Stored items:

---*---

(** * LoA worker: the message-to-case workflow engine

    A shallow embedding of the core of the LoA worker (case state machine,
    field tracker, pre-filter, action handlers, router and pipeline
    orchestrator) together with the properties its specification states.

    Conventions of the embedding.
    - Python enums are inductive types; pydantic models are records, one
      module per model so that the fields keep their source names.
    - A Python [dict] with string keys is a [gmap string _]; a [set] of
      strings is a [gset string].
    - [datetime.utcnow()] reads a clock kept in the world; the clock ticks
      at every read, so two readings never coincide.
    - Python floats that only hold ratios (confidence, percentages) are
      rationals [Q]; rounding of the float arithmetic is not modelled.
    - Code that may raise lives in a state-and-exception monad [M S]; the
      state survives a raised exception, as mutations do in Python.
    - The Firestore collections are finite maps and lists held in the
      world.  Every call to the database may fail: the world carries the
      list [outages] of the outcomes of the coming calls. *)

From stdpp Require Import gmap strings list fin_maps pretty.
From Stdlib Require Import Ascii QArith.

Close Scope Q_scope.
Local Open Scope string_scope.

(** ** core/enums.py *)

Inductive SourceType := EMAIL | TEAMS | TRANSCRIPT | DOCUMENT | UNKNOWN.

Inductive MessageCategory :=
  CLIENT_TASK | LOA_CHASE | LOA_MISSING_INFO | LOA_RESPONSE | ADMIN | IRRELEVANT.

Inductive ActionType :=
  CREATE_CASE | UPDATE_CASE | COMPLETE_CASE | CANCEL_CASE
| CREATE_TASK | COMPLETE_TASK | DRAFT_FOLLOWUP_EMAIL | INITIATE_LOA_CHASE
| IGNORE.

Inductive CaseType := LOA | GENERAL | ANNUAL_REVIEW.

Inductive CaseStatus := OPEN | IN_PROGRESS | AWAITING_INFO | COMPLETE | CANCELLED.

Inductive ProcessingStatus := PENDING | PROCESSING | PROCESSED | FAILED | SKIPPED.

#[global] Instance MessageCategory_eq_dec : EqDecision MessageCategory.
Proof. solve_decision. Defined.
#[global] Instance ActionType_eq_dec : EqDecision ActionType.
Proof. solve_decision. Defined.
#[global] Instance CaseType_eq_dec : EqDecision CaseType.
Proof. solve_decision. Defined.
#[global] Instance CaseStatus_eq_dec : EqDecision CaseStatus.
Proof. solve_decision. Defined.
#[global] Instance ProcessingStatus_eq_dec : EqDecision ProcessingStatus.
Proof. solve_decision. Defined.

(** The [.value] of the string-valued enums. *)
Definition category_value (c : MessageCategory) : string :=
  match c with
  | CLIENT_TASK => "CLIENT_TASK" | LOA_CHASE => "LOA_CHASE"
  | LOA_MISSING_INFO => "LOA_MISSING_INFO" | LOA_RESPONSE => "LOA_RESPONSE"
  | ADMIN => "ADMIN" | IRRELEVANT => "IRRELEVANT"
  end.

Definition action_type_value (a : ActionType) : string :=
  match a with
  | CREATE_CASE => "CREATE_CASE" | UPDATE_CASE => "UPDATE_CASE"
  | COMPLETE_CASE => "COMPLETE_CASE" | CANCEL_CASE => "CANCEL_CASE"
  | CREATE_TASK => "CREATE_TASK" | COMPLETE_TASK => "COMPLETE_TASK"
  | DRAFT_FOLLOWUP_EMAIL => "DRAFT_FOLLOWUP_EMAIL"
  | INITIATE_LOA_CHASE => "INITIATE_LOA_CHASE" | IGNORE => "IGNORE"
  end.

Definition case_type_value (t : CaseType) : string :=
  match t with
  | LOA => "loa" | GENERAL => "general" | ANNUAL_REVIEW => "annual_review"
  end.

Definition case_status_value (s : CaseStatus) : string :=
  match s with
  | OPEN => "OPEN" | IN_PROGRESS => "IN_PROGRESS"
  | AWAITING_INFO => "AWAITING_INFO" | COMPLETE => "COMPLETE"
  | CANCELLED => "CANCELLED"
  end.

(** [CaseType(s)]: the enum member with that value, if any. *)
Definition case_type_of_value (s : string) : option CaseType :=
  if String.eqb s "loa" then Some LOA
  else if String.eqb s "general" then Some GENERAL
  else if String.eqb s "annual_review" then Some ANNUAL_REVIEW
  else None.

(** ** Python values and strings *)

(** The values found under [Dict[str, Any]] in this code base. *)
#[local] Set Warnings "-register-all".
Inductive PyVal :=
| PyNone
| PyBool (b : bool)
| PyStr (s : string)
| PyList (l : list string)
| PyDict (d : list (string * PyVal)).
#[local] Set Warnings "register-all".

(** Python truthiness ([if x], [not x], [x or y]). *)
Definition truthy (v : PyVal) : bool :=
  match v with
  | PyNone => false
  | PyBool b => b
  | PyStr s => negb (String.eqb s "")
  | PyList l => negb (bool_decide (l = []))
  | PyDict d => match d with [] => false | _ => true end
  end.

Definition truthy_str (o : option string) : bool :=
  match o with
  | Some s => negb (String.eqb s "")
  | None => false
  end.

(** [d.get(k, default)]. *)
Definition dict_get (d : gmap string PyVal) (k : string) (default : PyVal) : PyVal :=
  match d !! k with
  | Some v => v
  | None => default
  end.

Definition is_upper (a : ascii) : bool :=
  let n := nat_of_ascii a in (65 <=? n)%nat && (n <=? 90)%nat.

Definition is_lower (a : ascii) : bool :=
  let n := nat_of_ascii a in (97 <=? n)%nat && (n <=? 122)%nat.

Definition lower_ascii (a : ascii) : ascii :=
  if is_upper a then ascii_of_nat (nat_of_ascii a + 32) else a.

Definition upper_ascii (a : ascii) : ascii :=
  if is_lower a then ascii_of_nat (nat_of_ascii a - 32) else a.

Fixpoint map_string (f : ascii -> ascii) (s : string) : string :=
  match s with
  | EmptyString => EmptyString
  | String a r => String (f a) (map_string f r)
  end.

(** [s.lower()] and [s.upper()] on ASCII text. *)
Definition lower (s : string) : string := map_string lower_ascii s.
Definition upper (s : string) : string := map_string upper_ascii s.

(** [s.replace(a, b)] for one-character [a] and [b]. *)
Definition replace_char (a b : ascii) (s : string) : string :=
  map_string (fun c => if Ascii.eqb c a then b else c) s.

(** [k in text]: [k] occurs in [text] as a substring. *)
Fixpoint contains (text k : string) : bool :=
  String.prefix k text
  || match text with
     | EmptyString => false
     | String _ rest => contains rest k
     end.

(** [any(k in text for k in ks)]. *)
Definition any_in (ks : list string) (text : string) : bool :=
  existsb (contains text) ks.

(** [sum(1 for k in ks if k in text)]. *)
Definition count_in (ks : list string) (text : string) : nat :=
  List.length (filter (fun k => Is_true (contains text k)) ks).

Definition is_space (a : ascii) : bool :=
  let n := nat_of_ascii a in
  (n =? 32)%nat || ((9 <=? n)%nat && (n <=? 13)%nat).

Fixpoint lstrip (s : string) : string :=
  match s with
  | String a r => if is_space a then lstrip r else s
  | EmptyString => EmptyString
  end.

(** [s.strip()]. *)
Definition strip (s : string) : string :=
  String.rev (lstrip (String.rev (lstrip s))).

(** [sep.join(l)]. *)
Fixpoint join (sep : string) (l : list string) : string :=
  match l with
  | [] => ""
  | [x] => x
  | x :: r => x +:+ sep +:+ join sep r
  end.

(** ** core/exceptions.py *)

Inductive Exc :=
| ActionExecutionError (msg : string)
| StorageError (msg : string)
| CaseNotFoundError (msg : string)
| InvalidStateTransitionError (msg : string)
| LLMServiceError (msg : string)
| PyError (msg : string).
(** [PyError] stands for the exceptions of Python itself and of pydantic
    ([AttributeError], [ValueError], [ValidationError], ...), and for the
    errors of the database client. *)

(** [str(e)]. *)
Definition str (e : Exc) : string :=
  match e with
  | ActionExecutionError m | StorageError m | CaseNotFoundError m
  | InvalidStateTransitionError m | LLMServiceError m | PyError m => m
  end.

Definition is_CaseNotFoundError (e : Exc) : bool :=
  match e with CaseNotFoundError _ => true | _ => false end.

(** ** The monad of code that mutates state and may raise *)

Inductive Res (A : Type) :=
| Ok (a : A)
| Raise (e : Exc).
Arguments Ok {A} a.
Arguments Raise {A} e.

Definition M (S A : Type) : Type := S -> Res A * S.

Definition ret {S A} (a : A) : M S A := fun s => (Ok a, s).

Definition bind {S A B} (m : M S A) (k : A -> M S B) : M S B := fun s =>
  match m s with
  | (Ok a, s') => k a s'
  | (Raise e, s') => (Raise e, s')
  end.

Declare Scope M_scope.
Delimit Scope M_scope with M.
Notation "x ← y ; z" := (bind y (fun x => z))
  (at level 20, y at level 100, z at level 200, only parsing) : M_scope.
Notation "' x ← y ; z" := (bind y (fun x => z))
  (at level 20, x pattern, y at level 100, z at level 200, only parsing) : M_scope.
Notation "x ;; z" := (bind x (fun _ => z))
  (at level 100, z at level 200, only parsing, right associativity) : M_scope.
Open Scope M_scope.

Definition raise {S A} (e : Exc) : M S A := fun s => (Raise e, s).

(** [try: m  except Exception as e: h e]; the handler starts from the
    state the body left behind. *)
Definition try_except {S A} (m : M S A) (h : Exc -> M S A) : M S A := fun s =>
  match m s with
  | (Ok a, s') => (Ok a, s')
  | (Raise e, s') => h e s'
  end.

Definition get_state {S} : M S S := fun s => (Ok s, s).
Definition modify {S} (f : S -> S) : M S unit := fun s => (Ok tt, f s).

(** A computation on the world, run by a method of an object [O] whose
    state is threaded next to the world. *)
Definition in_world {O W A} (m : M W A) : M (O * W) A := fun s =>
  let '(r, w') := m s.2 in (r, (s.1, w')).

(** Read and update the object itself. *)
Definition self {O W} : M (O * W) O := fun s => (Ok s.1, s).
Definition update_self {O W} (f : O -> O) : M (O * W) unit :=
  fun s => (Ok tt, (f s.1, s.2)).

(** Call a method that mutates the object held in a local variable: the
    variable is passed in and its new state is handed back with the result.
    When the method raises, the exception leaves the scope of the local. *)
Definition call_on {O W A} (o : O) (m : M (O * W) A) : M W (A * O) := fun w =>
  match m (o, w) with
  | (Ok a, (o', w')) => (Ok (a, o'), w')
  | (Raise e, (_, w')) => (Raise e, w')
  end.

(** Lift a pydantic validation, or any check that raises. *)
Definition lift_res {S A} (r : Res A) : M S A := fun s => (r, s).

(** [repr(v)] and [str(v)]. *)
Definition quoted (s : string) : string := "'" +:+ s +:+ "'".

Fixpoint py_repr (v : PyVal) : string :=
  match v with
  | PyNone => "None"
  | PyBool true => "True"
  | PyBool false => "False"
  | PyStr s => quoted s
  | PyList l => "[" +:+ join ", " (map quoted l) +:+ "]"
  | PyDict d =>
      "{" +:+ join ", " (map (fun kv => quoted kv.1 +:+ ": " +:+ py_repr kv.2) d) +:+ "}"
  end.

Definition py_str (v : PyVal) : string :=
  match v with
  | PyStr s => s
  | _ => py_repr v
  end.

Fixpoint chars (s : string) : list string :=
  match s with
  | EmptyString => []
  | String a r => String a EmptyString :: chars r
  end.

---*---

The string "worker" appears in how many lines above? Answer with the number only.

Answer to this exercise – 2